__Task__
Across the listing, count the lines that include the string "labels". Give nothing besides the number.

__Record extracts__
(** * Windy-Matplotlib-Manim-GeoViz: the key prompt and the ERA5 data processor

    A shallow embedding of [cacheb_path.py] and [era5_processor.py].

    Python exceptions are values of [exn]; a call either returns ([Ok]) or
    raises ([Raise]).  Methods of [ERA5DataProcessor] take the processor
    (the [self] object) and give back the outcome together with the
    processor as the call leaves it.

    The dataset is the ERA5 layout the processor is written for: three
    coordinate arrays ([valid_time], [latitude], [longitude]) and data
    variables that are arrays over (valid_time, latitude, longitude).
    Array elements, coordinate labels and time stamps are rationals: the
    values finite floating-point numbers have (the date strings of
    [date_range] are the time stamps they denote).  Comparisons of labels
    are exact.  Arithmetic is floating-point arithmetic: each operation is
    rounded to nearest, ties to even, in the binary format of its operands.
    [process_data] takes the format of the longitude coordinate as a
    parameter, [calculate_wind_speed] the format of the two component
    arrays and the function [np.sqrt] is on one element; [fsqrt] is the
    correctly rounded square root.  Infinities and NaN are not represented:
    the statements on values say where they need the range of the format.
    What xarray and pandas do in the calls the processor makes (label
    slices, positional indexing, sorting) is written out on these lists. *)

From Stdlib Require Import String Ascii Bool Arith ZArith QArith Qround Qabs.
From Stdlib Require Import Qpower Lia Lqa DecimalString List Sorted.
Import ListNotations.

Set Implicit Arguments.

(** ** Python outcomes *)

Inductive exn_kind : Type :=
| KeyboardInterrupt
| SystemExit
| ValueError
| IndexError
| KeyError
| AttributeError
| EOFError
| RuntimeError.

Inductive exn : Type :=
| Exn (kind : exn_kind) (msg : string).

Inductive result (A : Type) : Type :=
| Ok (a : A)
| Raise (e : exn).

Arguments Ok {A} a.
Arguments Raise {A} e.

Definition bind {A B : Type} (r : result A) (k : A -> result B) : result B :=
  match r with
  | Ok a => k a
  | Raise e => Raise e
  end.

Notation "x <- r ;; k" := (bind r (fun x => k))
  (at level 61, r at next level, right associativity).

(** The kinds below [Exception]: what [except Exception] catches. *)
Definition is_Exception (k : exn_kind) : bool :=
  match k with
  | KeyboardInterrupt | SystemExit => false
  | _ => true
  end.

Definition is_kind (k : exn_kind) {A : Type} (r : result A) : Prop :=
  exists msg, r = Raise (Exn k msg).

(** ** cacheb_path.py *)

Module CachebPath.

Local Open Scope string_scope.
(** The import in closed form, by the locale directory found. *)
Lemma module_init_unresolved (io : startup) (underscore : option (string -> string))
    (found : option string) :
  locale_directory (environ io) (files io) (data_home io) = Ok found ->
  (forall dir, found = Some dir ->
     Os.isfile (files io) (Os.join dir [sample_translation]) = false) ->
  module_init io underscore =
  Ok {| localedir := found; lang := None; lang_installed := false;
        builtins_underscore := Some no_translation_performed |}.
Proof.
  intros Hdir Hfile. unfold module_init. rewrite Hdir. cbn [result_bind].
  destruct found as [dir|]; [rewrite (Hfile dir eq_refl)|]; reflexivity.
Qed.

Lemma module_init_resolved (io : startup) (underscore : option (string -> string))
    (dir : string) :
  locale_directory (environ io) (files io) (data_home io) = Ok (Some dir) ->
  Os.isfile (files io) (Os.join dir [sample_translation]) = true ->
  module_init io underscore =
  match choose_language io with
  | Ok language =>
      match translation io i18n_domain dir [language] with
      | Ok gnulang =>
          Ok {| localedir := Some dir; lang := language; lang_installed := true;
                builtins_underscore := Some gnulang |}
      | Raise _ =>
          Ok {| localedir := Some dir; lang := language; lang_installed := false;
                builtins_underscore := Some no_translation_performed |}
      end
  | Raise e => Raise e
  end.
Proof.
  intros Hdir Hfile. unfold module_init. rewrite Hdir. cbn [result_bind].
  rewrite Hfile. destruct (choose_language io) as [language|e]; [|reflexivity].
  cbn [result_bind]. unfold try_install. cbn [Raphodo.lang].
  destruct (translation io i18n_domain dir [language]) as [gnulang|e];
    [reflexivity|]. destruct e; reflexivity.
Qed.

(** X7. Whenever the import completes, the builtin [_] is defined, so
    every lookup answers; [localedir] is what [locale_directory()]
    returned; with [lang_installed] false the builtin is
    [no_translation_performed], and with [lang_installed] true a
    directory was found, its sample catalog is a file, and the builtin
    is the lookup of the catalog that [gettext.translation] loaded for
    that directory and [lang]. *)
Theorem completed_import_defines_lookup (io : startup)
    (underscore : option (string -> string)) (g : globals) :
  module_init io underscore = Ok g ->
  locale_directory (environ io) (files io) (data_home io) = Ok (localedir g) /\
  (exists f, builtins_underscore g = Some f /\
             forall s, translate g s = Some (f s)) /\
  (lang_installed g = false ->
   builtins_underscore g = Some no_translation_performed) /\
  (lang_installed g = true ->
   exists dir gnulang,
     localedir g = Some dir /\
     Os.isfile (files io) (Os.join dir [sample_translation]) = true /\
     translation io i18n_domain dir [lang g] = Ok gnulang /\
     builtins_underscore g = Some gnulang).
Proof.
  destruct (locale_directory (environ io) (files io) (data_home io))
    as [found|e] eqn:Hdir.
  2: { unfold module_init. rewrite Hdir. discriminate. }
  destruct found as [dir|].
  - destruct (Os.isfile (files io) (Os.join dir [sample_translation])) eqn:Hfile.
    + rewrite (module_init_resolved io underscore dir Hdir Hfile).
      destruct (choose_language io) as [language|e]; [|discriminate].
      destruct (translation io i18n_domain dir [language]) as [gnulang|e] eqn:Hload;
        intros [= <-]; cbn; repeat split; eauto; try discriminate.
      intros _. exists dir, gnulang. repeat split; assumption.
    + rewrite (module_init_unresolved io underscore (Some dir) Hdir)
        by (intros d [= <-]; exact Hfile).
      intros [= <-]. cbn. repeat split; eauto; discriminate.
  - rewrite (module_init_unresolved io underscore None Hdir) by discriminate.
    intros [= <-]. cbn. repeat split; eauto; discriminate.
Qed.
(** The load graphs of the script stay inside their axes.  On 24-hour
    curves the scale is a multiple of 25, at least 25 and at least every
    value of the two curves; [draw_single_graph] then raises nothing on the
    before or the after curve and, if the curve has no negative value, draws
    one point per hour 0..24, each within the margins of 40 on a canvas of at
    least 80 by 80, hour 24 at the height of hour 0, from the left axis to
    the right end of the hour axis.  A point of the price graph is within
    the margins whatever the price, which is clamped into the scale
    [0, 25]. *)
Theorem script_graphs_stay_inside_the_axes :
  (forall (g : Globals) (w h : Z) (load : list Qc),
     List.length (before_load g) = 24%nat -> List.length (after_load g) = 24%nat ->
     load = before_load g \/ load = after_load g ->
     Forall (fun v => (0 <= v)%Qc) load ->
     80 <= w -> 80 <= h ->
     exists pts max_tick,
       get_y_scaling_params g h 40 = Some (max_tick, h - 2 * 40) /\
       25 <= max_tick /\ (exists n, max_tick = 25 * n) /\
       (forall v, In v (before_load g) \/ In v (after_load g) ->
                  (v <= lit max_tick 1)%Qc) /\
       draw_single_graph g w h load = Some pts /\
       Forall2 (drawn_at w h max_tick load) (range 0 25) (pairs pts) /\
       Forall (inside w h) (pairs pts) /\
       exists p0 mid p24,
         pairs pts = p0 :: mid ++ [p24] /\ List.length mid = 23%nat /\
         fst p0 = lit 40 1 /\ fst p24 = lit (w - 40) 1 /\ snd p24 = snd p0) /\
  (forall (w h k : Z) (price_value : Qc),
     80 <= w -> 80 <= h -> 0 <= k <= 24 ->
     inside w h (to_point_price w h k price_value)).
Proof.
  split; [|exact to_point_price_inside].
  intros g w h load Lb La Ld F W H.
  destruct (single_graph g w h load Lb La Ld F W H)
    as (pts & max_tick & Y & M & Dv & G & R & D).
  exists pts, max_tick.
  split; [exact Y|]. split; [exact M|]. split; [exact Dv|]. split; [exact G|].
  split; [exact R|]. split; [exact D|]. split.
  - clear - D. induction D as [|k p ks ps (I & _) _ IH]; constructor; auto.
  - assert (S : forall ks qs,
               Forall2 (drawn_at w h max_tick load) (0 :: ks ++ [24]) qs ->
               exists p0 mid p24,
                 qs = p0 :: mid ++ [p24] /\ List.length mid = List.length ks /\
                 drawn_at w h max_tick load 0 p0 /\
                 drawn_at w h max_tick load 24 p24).
    { intros ks qs D'. inversion D' as [|k0 p0 ks0 rest D0 Dr E1 E2]. subst.
      apply Forall2_app_inv_l in Dr. destruct Dr as (mid & l24 & Dm & D24 & ->).
      inversion D24 as [|k24 p24 ks24 r24 D24' Dn E1 E2]. subst.
      inversion Dn. subst.
      exists p0, mid, p24. split; [reflexivity|]. split; [|auto].
      apply Forall2_length in Dm. now rewrite <- Dm. }
    destruct (S (range 1 24) (pairs pts) D) as (p0 & mid & p24 & E & Lm & D0 & D24').
    exists p0, mid, p24. split; [exact E|]. split; [rewrite Lm; reflexivity|].
    destruct D0 as (_ & (v0 & G0 & Y0) & X0 & _).
    destruct D24' as (_ & (v24 & G24 & Y24) & _ & X24).
    split; [now apply X0|]. split; [now apply X24|].
    change (24 mod NUM_HOURS) with (0 mod NUM_HOURS) in G24.
    rewrite G0 in G24. injection G24 as <-. now rewrite Y0, Y24.
Qed.
(** * Verification of the diagram viewer and export buttons

    A shallow embedding of [ExcalidrawArticle.tsx] (colour adapter, image
    locator, modal navigation) and of [ExportButtons.tsx] (print and download
    paths), with the properties of the specification proved on it.

    JavaScript values of type [any] are modelled by [JsVal]; numbers are
    IEEE-754 binary64 values, which are Rocq's primitive floats; strings are
    sequences of code units, an [ascii] standing for one code unit. *)

From Stdlib Require Import ZArith Ascii String Floats Uint63 Lia.
From stdpp Require Import base option list gmap strings pretty.

#[local] Set Warnings "-register-all,-inexact-float,-clear-no-such-hyp".
#[local] Open Scope Z_scope.

(* ===================================================================== *)
(** * JavaScript values *)
(* ===================================================================== *)

Module Js.

(** A value of TypeScript type [any], as far as drawing data (parsed JSON)
    can produce one.  Objects hold their own properties only. *)
Inductive JsVal : Type :=
  | JUndefined
  | JNull
  | JBool (b : bool)
  | JNum (x : float)
  | JStr (s : string)
  | JArr (items : list JsVal)
  | JObj (props : gmap string JsVal).

(** The outcome of code that may throw.  The only exception the modelled
    code can raise is the [TypeError] of reading a property of [null] or
    [undefined], or of calling something that is not a function. *)
Inductive result (A : Type) : Type :=
  | Ok (a : A)
  | TypeError.
Arguments Ok {A} a.
Arguments TypeError {A}.

#[global] Instance result_ret : MRet result := fun A a => Ok a.

#[global] Instance result_bind : MBind result := fun A B k r =>
  match r with
  | Ok a => k a
  | TypeError => TypeError
  end.

(** [Number::toString] belongs to the JavaScript runtime; the development is
    parametric in it. *)
Class NumberToString := number_to_string : float -> string.

(** ToBoolean. *)
Definition truthy (v : JsVal) : bool :=
  match v with
  | JUndefined | JNull => false
  | JBool b => b
  | JNum x => negb (PrimFloat.eqb x 0 || negb (PrimFloat.eqb x x))
  | JStr s => negb (String.eqb s "")
  | JArr _ | JObj _ => true
  end.

(** [v === undefined || v === null]. *)
Definition nullish (v : JsVal) : bool :=
  match v with
  | JUndefined | JNull => true
  | _ => false
  end.

(** [a || b] *)
Definition js_or (a b : JsVal) : JsVal := if truthy a then a else b.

__Written answer__
2